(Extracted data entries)
######

Lemma accepts_verdict v : accepts (verdict_label v) = match v with VDelivered => 1 | _ => 0 end.
Proof. by destruct v as [| |[]]. Qed.
End Accepted.

Lemma wp_GetByID_found `{Env} tenant id w :
  wp (NotificationRepo_GetByID tenant id) (fun r w' => pview w' = pview w /\
    match r with
    | Ok n => exists row, row ∈ notifications (w_db w) /\ n = dbNotificationToDomain row
                /\ nr_ID row = id /\ nr_TenantID row = Some tenant
    | Err _ => faultless -> forall row, row ∈ notifications (w_db w) -> nr_ID row = id -> nr_TenantID row <> Some tenant
    end) w.
Proof.
  unfold NotificationRepo_GetByID. apply wp_bind, wp_or_else, wp_sql_read_env. intros dt t msg.
  pose proof (timeless (f := pview) dt w) as Hv. unfold uuidToNullUUID. split; [|done].
  change (fun r => by_id_tenant id tenant r) with (by_id_tenant id tenant).
  destruct (where_ _ _) as [|row rest] eqn:E; simpl.
  { split; [done|]. intros _ row Hrow Hid Ht. rewrite where_nil in E. specialize (E row Hrow).
    unfold by_id_tenant, null_eq in E. by rewrite !bool_decide_eq_true_2 in E. }
  apply wp_ret. split; [done|]. exists row.
  assert (row ∈ where_ (by_id_tenant id tenant) (notifications (w_db w))) as Hin by (rewrite E; set_solver).
  apply elem_of_where in Hin as [Hk Hin]. unfold by_id_tenant, null_eq in Hk.
  apply andb_true_iff in Hk as [?%bool_decide_eq_true ?%bool_decide_eq_true]. done.
Qed.

Section Whole.
Context `{Env} `{UuidTextLaws} `{Propagator} `{RedisCommands} `{TimeZones} `{TextTemplate}.
Variable deps : ProcessorDeps.
Context `{!DepsContract deps}.

#[local] Instance frame_IsAllowed t u c : Frame pview (IsAllowed t u c).
Proof. unfold IsAllowed, PreferenceRepo_Get, now. apply _. Qed.

#[local] Instance frame_Allow u c win cap : Frame pview (Allow u c win cap).
Proof.
  unfold Allow, AllowKey, now. apply frame_bind; [apply _|]. intros t. apply frame_bind; [|apply _].
  apply frame_or_else, frame_external; [apply _|]. by intros ? [].
Qed.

######

:: Task brief ::
Reproduce exactly the stretch of lines that starts at the one containing "#[local] Instance frame_IsAllowed" and ends with the final line of the data, including both ends and nothing more.

:: Output ::
#[local] Instance frame_IsAllowed t u c : Frame pview (IsAllowed t u c).
Proof. unfold IsAllowed, PreferenceRepo_Get, now. apply _. Qed.

#[local] Instance frame_Allow u c win cap : Frame pview (Allow u c win cap).
Proof.
  unfold Allow, AllowKey, now. apply frame_bind; [apply _|]. intros t. apply frame_bind; [|apply _].
  apply frame_or_else, frame_external; [apply _|]. by intros ? [].
Qed.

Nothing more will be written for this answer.